— PROBLEM —
The answer must consist of every line below that contains the word "normalize".

(Dataset entries)
+++++

Lemma exec_marks e σ σ' :
  not_cancel e -> exec cfg normalize e σ = Some σ' -> Inv σ ->
  Marks (core (app σ)) (holders σ) -> Marks (core (app σ')) (holders σ').
Proof.
  intros Hnc He HI HM. destruct e as [headers req id fresh|headers id| |w| | | |n i]; [|done| | | | | |by eapply exec_task_marks];
    simpl in He; destruct HI as [HC _ _].
  - destruct (unused σ id) eqn:Eu; [|done]. injection He as <-. apply unused_spec in Eu as (Hn & _).
    destruct (submit_core (app σ) headers req id fresh) as [Hc|(o & [A1 A2 A3 A4 A5 A6 A7 A8 A9 A10 A11 A12])];
      set (s' := snd (submit_workorder cfg normalize (app σ) headers req id fresh)) in *;
      cbn [app with_app]; [by rewrite Hc|].
    change (holders (with_app s' σ)) with (holders σ). destruct HM as [M1 M2]. split.
    + rewrite A1. intros i o' [[<- <-]|[_ Ho]]%lookup_insert_Some Ha; [done|].
      specialize (M1 i o' Ho Ha). rewrite A12; [done|]. congruence.
    + intros h Hh. specialize (M2 h Hh). rewrite A12; [done|]. congruence.
  - injection He as <-. destruct (evict_core (app σ)) as (ids & _ & Hc);
      set (s' := after_eviction cfg (app σ)) in *. cbn [app with_app]. rewrite Hc.
    destruct HM as [M1 M2]. split; [|done]. cbn [c_orders c_clients]. intros id o Ho.
    rewrite lookup_drop_keys in Ho. case_decide; [done|]. by apply M1.
  - injection He as <-. by destruct HM.
  - destruct (queue σ) eqn:Eq; [|done|done]. destruct (select_next (app σ)) as [w|] eqn:Es; [|done].
    injection He as <-. unfold holders in *. by rewrite Eq in HM.
  - destruct (queue σ) as [|w|] eqn:Eq; [done| |done]. unfold holders in *. rewrite Eq in HM, HC.
    destruct (core_claim w (app σ)) as [(E1 & E2 & _)|(E1 & o & Ho & Hst & Hc)];
      destruct (claim w (app σ)) as [b s']; cbn [fst snd] in *; subst; injection He as <-; [done|].
    cbn [app with_app with_queue queue tasks waiting]. destruct HM as [M1 M2].
    assert (Hw : Registry.active_of (c_clients (core (app σ))) (wo_client_id o) = Some (wo_id w))
      by (apply M1; [done|by rewrite Hst]).
    rewrite Hc. split; simpl.
    + intros i o' [[<- <-]|[_ Ho']]%lookup_insert_Some Ha; [done|by apply M1].
    + intros h [->|Hh]%elem_of_cons; [|by apply M2]. rewrite (con_selected _ _ _ _ HC w o eq_refl Ho) in Hw. exact Hw.
  - destruct (queue σ) as [| |w] eqn:Eq; [done|done|]. destruct (0 <? free_workers (app σ)) eqn:Ef; [|done].
    injection He as <-. unfold holders in *. rewrite Eq in HM. eapply marks_same; [..|eapply marks_perm; [|exact HM]]; try done.
    simpl. apply Permutation_cons_append.
Qed.

End Preservation.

+++++

— EXERCISE OUTPUT —
  not_cancel e -> exec cfg normalize e σ = Some σ' -> Inv σ ->
      set (s' := snd (submit_workorder cfg normalize (app σ) headers req id fresh)) in *;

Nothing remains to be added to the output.